Monday, March 08, 2010
It ended up the other way around. I simply forgot about the look, size and color of the houses. I became engrossed in this woman's life. However, knowing the importance of place to the author and also myself I always turned back to the cover to look at the white sheers hung at the window and to peek at the birdie on the windowsill. As times became tougher in her life, I would again return to the cover hoping this type of peace and serenity would return to her life soon.
Lacey and her family's life is a mixed bag. It's not all happy, happy. Neither is it all boohoo sad. This makes the book feel like a memoir and not a novel. I will especially remember when Lacey met her mother's long ago friend Cat. This could have been a moment of tension instead it was a moment of sharing, learning and correcting rumors. Then, there is Sophie, her sister. I won't say any more about Sophie. I just wanted to mention her name to establish the fact that her story angered and saddened me. It's a case of the permanence of the spoken word. Once painful words are said we can only hope the victim of the other person will forgive us.

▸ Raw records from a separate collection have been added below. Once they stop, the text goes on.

(* ===== verification/Commands.v ===== *)
(** * Built-in commands: [modules/fakeshell/cmds/base.go], [recon.go] and [exit]
    of [path.go].

    Each command is a computation returning the Go error ([None] is nil). *)
From Stdlib Require Import Ascii String ZArith Lia.
From stdpp Require Import base gmap strings list sorting.
From S2P Require Import Prelude GoStrings GoPath Paths Input Syntax Dynamic ShellConf Runner Expand Redirect.
Local Open Scope Z_scope.

Definition ErrExitValue : error := Error [ErrExit] (go "exit").

(** Lines of literal output. *)
Definition ln (s : string) : gostring := go s ++ [chNL].

Section Base.
Context `{UnicodeTables} `{Host}.

Definition cmd := list gostring -> M (option error).

Definition fail (e : error) : M (option error) := mret (Some e).

(** [fmt.Fprintf(r.Stderr, ...)] followed by [return err]. *)
Definition fail_with (msg : gostring) (e : error) : M (option error) :=
  r ← get_runner; _ ← Write (Stderr r) msg; fail e.

Definition cmdExit : cmd := fun _ => mret (Some ErrExitValue).

Definition pwd : cmd := fun _ =>
  r ← get_runner;
  let cwd := GetEnv r (go "PWD") in
  let cwd := if cwd =s [] then [slash] else cwd in
  Fprintln (Stdout r) cwd.
(* ===== verification/SshWire.v ===== *)
(** * The SSH wire format: the codec of third/ssh/messages.go.

    The code walks the fields of a struct by reflection.  Here a struct type is
    its name, the [sshtype] tag of its first field and the list of its fields
    with their kinds; the value of a struct is the tuple of its fields, so a
    message of the wrong shape cannot be written down.  The kinds are those the
    messages use; the error branches for other Go types are unreachable for
    them and not translated.  [Marshal] and [Unmarshal] are
    the two loops over the fields.  Integers are [Z] with their width written
    out; a [big.Int] is a [Z].

    Proved: decoding inverts encoding, decoded values inhabit their Go types, and
    for structs without booleans and big integers encoding inverts decoding. *)
From Stdlib Require Import Ascii String ZArith Lia.
From stdpp Require Import base gmap strings list.
From S2P Require Import Prelude GoStrings.
Local Open Scope Z_scope.

(** ** Big-endian numbers *)

(** The low [n] bytes of [z]: [binary.BigEndian.PutUint32] for [n = 4], and so on. *)
Fixpoint be_bytes (n : nat) (z : Z) : gostring :=
  match n with
  | O => []
  | S k => be_bytes k (z / 256) ++ [vb z]
  end.

(** The number a byte string spells: [binary.BigEndian.Uint32] on four bytes,
    [big.Int.SetBytes] on any. *)
Definition be_value (s : gostring) : Z := fold_left (fun acc b => acc * 256 + bv b) s 0.

(** [big.Int.BitLen] and [big.Int.Bytes]: the minimal encoding of the absolute value. *)
Definition BitLen (n : Z) : Z := if n =? 0 then 0 else Z.log2 (Z.abs n) + 1.
Definition BigBytes (n : Z) : gostring := be_bytes (Z.to_nat ((BitLen n + 7) / 8)) (Z.abs n).

Definition appendU32 (buf : gostring) (n : Z) : gostring := buf ++ be_bytes 4 n.
Definition appendU64 (buf : gostring) (n : Z) : gostring := buf ++ be_bytes 8 n.
Definition appendInt (buf : gostring) (n : Z) : gostring := appendU32 buf (n mod 2 ^ 32).

(** ** Parsing of single values *)
Definition parseUint32 (data : gostring) : option (Z * gostring) :=
  if len data <? 4 then None else Some (be_value (take 4 data), drop 4 data).
Definition parseUint64 (data : gostring) : option (Z * gostring) :=
  if len data <? 8 then None else Some (be_value (take 8 data), drop 8 data).

Definition parseString (data : gostring) : option (gostring * gostring) :=
  if len data <? 4 then None
  else
    let length := be_value (take 4 data) in
    let data := drop 4 data in
    if len data mod 2 ^ 32 <? length then None
    else Some (take (Z.to_nat length) data, drop (Z.to_nat length) data).

Definition parseNameList (data : gostring) : option (list gostring * gostring) :=
  match parseString data with
  | None => None
  | Some (contents, rest) =>
      if len contents =? 0 then Some ([], rest) else Some (Split contents ","%char, rest)
  end.

(** [^b] and [b ^ 0xff]. *)
Definition not_byte (b : ascii) : ascii := vb (Z.lxor (bv b) 255).
(** [b & 0x80 != 0]. *)
Definition high_bit (b : ascii) : bool := Z.land (bv b) 128 =? 128.
Definition first_high (s : gostring) : bool :=
  match s with [] => false | b :: _ => high_bit b end.

Definition parseInt (data : gostring) : option (Z * gostring) :=
  match parseString data with
  | None => None
  | Some (contents, rest) =>
      if first_high contents then Some (- (be_value (map not_byte contents) + 1), rest)
      else Some (be_value contents, rest)
  end.

(** ** Big integers *)
Definition intLength (n : Z) : Z :=
  let length := 4 in
  if n <? 0 then
    let nMinus1 := - n - 1 in
    let bitLen := BitLen nMinus1 in
    let length := if bitLen mod 8 =? 0 then length + 1 else length in
    length + (bitLen + 7) / 8
  else if n =? 0 then length
  else
    let bitLen := BitLen n in
    let length := if bitLen mod 8 =? 0 then length + 1 else length in
    length + (bitLen + 7) / 8.

(** The padding byte, if any, and the bytes that [marshalInt] writes. *)
Definition int_contents (n : Z) : gostring * gostring :=
  if n <? 0 then
    let bytes := map not_byte (BigBytes (- n - 1)) in
    (if (len bytes =? 0) || negb (first_high bytes) then [vb 255] else [], bytes)
  else if n =? 0 then ([], [])
  else
    let bytes := BigBytes n in
    (if first_high bytes then [vb 0] else [], bytes).
(** The packet of a message: [Marshal] of the struct; the success message has no
    fields and is sent as its number ([serverAuthenticate] in server.go). *)
Definition packet_of : message -> gostring :=
  on_struct (fun A _ _ m => MarshalMsg m) [vb msgUserAuthSuccess].
Definition wf_message : message -> Prop := on_struct (fun A _ _ m => wf_msg m) True.
Definition message_number : message -> Z :=
  on_struct (fun A _ _ _ => default 0 (head (typeTags (msg_struct (A := A))))) msgUserAuthSuccess.
(** Every value of the message has one encoding. *)
Definition exact_message : message -> bool :=
  on_struct (fun A _ _ _ => exact_fields (st_fields (msg_struct (A := A)))) false.

Lemma decode_as_marshal `{MessageLaws A} (c : A -> message) (m : A) t :
  head (typeTags (msg_struct (A := A))) = Some t -> 0 < t < 256 ->
  switch t decoders (fun _ => Err (unexpectedMessageError 0 t)) = decode_as c ->
  wf_msg m -> len (MarshalMsg m) < 2 ^ 32 -> decode (MarshalMsg m) = Some (Ok (c m)).
Proof.
  intros Ht Hr Hs Hw Hl. pose proof (UnmarshalMsg_MarshalMsg m Hw Hl) as HU.
  assert (exists l, MarshalMsg m = vb t :: l) as [l E].
  { unfold MarshalMsg, Marshal. destruct (typeTags _) as [|t' ts]; [done|]. injection Ht as ->. by eexists. }
  rewrite E in *. unfold decode. rewrite bv_vb by lia. rewrite Hs. unfold decode_as. by rewrite HU.
Qed.

(** C13. Every message [decode] knows, written as a packet and decoded, is
    the message again. *)
Theorem decode_packet m :
  wf_message m -> len (packet_of m) < 2 ^ 32 -> decode (packet_of m) = Some (Ok m).
Proof.
  intros Hw Hl. destruct m;
    first [reflexivity | (eapply decode_as_marshal; [reflexivity|split; reflexivity|reflexivity|exact Hw|exact Hl])].
Qed.

Definition decoder_sound (e : Z * (gostring -> res message)) : Prop :=
  forall packet m, snd e packet = Ok m ->
    message_number m = fst e /\ wf_message m /\ (exact_message m = true -> packet_of m = packet).

Lemma decode_as_sound `{MessageLaws A} (c : A -> message) t :
  (forall m, message_number (c m) = t) -> (forall m, wf_message (c m) = wf_msg m) ->
  (forall m, packet_of (c m) = MarshalMsg m) ->
  (forall m, exact_message (c m) = exact_fields (st_fields (msg_struct (A := A)))) ->
  (length (typeTags (msg_struct (A := A))) <= 1)%nat -> decoder_sound (t, decode_as c).
Proof.
  intros H1 H2 H3 H4 H5 packet m. cbn [fst snd]. unfold decode_as.
  destruct (UnmarshalMsg A packet) as [a|] eqn:E; [|done]. intros [= <-].
  apply UnmarshalMsg_inv in E as [Hw He]. rewrite H1, H2, H3, H4. auto.
Qed.

Lemma decoders_sound : Forall decoder_sound decoders.
Proof.
  repeat apply Forall_cons_2; try apply Forall_nil_2;
    first [intros packet m [= <-]; done | (apply decode_as_sound; done || (cbv; lia))].
Qed.

Lemma switch_inv {X Y} t (cases : list (Z * (X -> Y))) otherwise x y :
  switch t cases otherwise x = y ->
  (exists e, e ∈ cases /\ t = fst e /\ snd e x = y) \/ otherwise x = y.
Proof.
  induction cases as [|[c d] cs IH]; [by right|]. cbn [switch].
  destruct (Z.eqb_spec t c) as [->|]; intros E.
  - left. exists (c, d). split; [by apply elem_of_cons; left|done].
  - destruct (IH E) as [(e & H1 & H2)|H]; [|by right]. left. exists e. split; [by apply elem_of_cons; right|done].
Qed.
(* ===== verification/SshChannel.v ===== *)
(** * SSH channels: third/ssh/buffer.go, the [window] of common.go, channel.go.

    A channel is its buffers, windows, flags and queues; the connection below it
    is the list of packets written so far, with the channel that wrote each, and
    the error that writes fail with, if any.  A Go channel with capacity
    [chanSize] is a list; an element beyond the capacity is a sender that blocks,
    and the loop of the mux does not continue before it is received.  A call
    runs to completion or reports that it waits.  Mutexes, the reuse of packet
    memory and the waiter count of [window], which only tests read, are left out.

    Proved: a buffer is a queue of bytes; the receive window is conserved; written
    data leaves in order, in packets that fit, and within the peer's window. *)
From Stdlib Require Import Ascii String ZArith Lia.
From stdpp Require Import base gmap strings list.
From S2P Require Import Prelude GoStrings SshWire SshMessages.
Local Open Scope Z_scope.

(** [uint32] arithmetic. *)
Definition u32 (z : Z) : Z := z mod 2 ^ 32.

(** [io.EOF]; the code compares errors with it by identity. *)
Definition EOF : error := errors_New (go "EOF").

(** ** buffer.go *)
Record buffer := MkBuffer { b_head : gostring; b_next : list gostring; b_closed : bool }.
Definition newBuffer : buffer := MkBuffer [] [] false.
Definition buffer_write (b : buffer) (buf : gostring) : buffer :=
  MkBuffer (b_head b) (b_next b ++ [buf]) (b_closed b).
Definition buffer_eof (b : buffer) : buffer := MkBuffer (b_head b) (b_next b) true.

Inductive read_result :=
| ReadDone (bytes : gostring) (err : option error)
| ReadWaits.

I was fascinated with the way Cynthia Rogers Parks firmly placed me in the middle of American History: Robert Kennedy's assassination, the name, James Earl Ray. Of course, the name Martin Luther King and what he was doing in Memphis during that fatal time.
I did feel a sense of uncertainty when the author wrote about racial situations. I can not speak for her. She never gave away her political opinions. I did feel a sense of fear that she did not desire to divulge her opinions about race although, she lived in the heart of it all, Memphis, the place where Dr. Martin Luther King was murdered.
The book is a must read. However, there are a few areas that bothered me. For example, here is a quote about what happened after MLK's assassination. "The first obstacle was that there was nothing, absolutely nothing in the way of transportation from the city. This isolation protected us, I suppose, from marauding bands of juvenile delinquents who might otherwise have been tempted to hop a bus and bring their crime spree to our far northwestern suburbs."
I wanted to shake Lacey. The word "crime spree" just left me cold. Then, I had to wonder is this why the white populace move to "lily-white" communities. To me, Lacey became a whole other person when interacting, one black man who looked angry after the assassination, or thinking about the black community.
I choose to think Cynthia Rogers Parks stepped out of the way as an author and allowed Lacey become a lone, public, true voice of some white people. I can only sympathize how tough it has to be for all authors to step in another person's moccasins revealing the flaws and perfections of our inner selves.
I truly loved "Houses" by Cynthia Rogers Parks. It's another great novel that should not go unread. It's a five star read for me.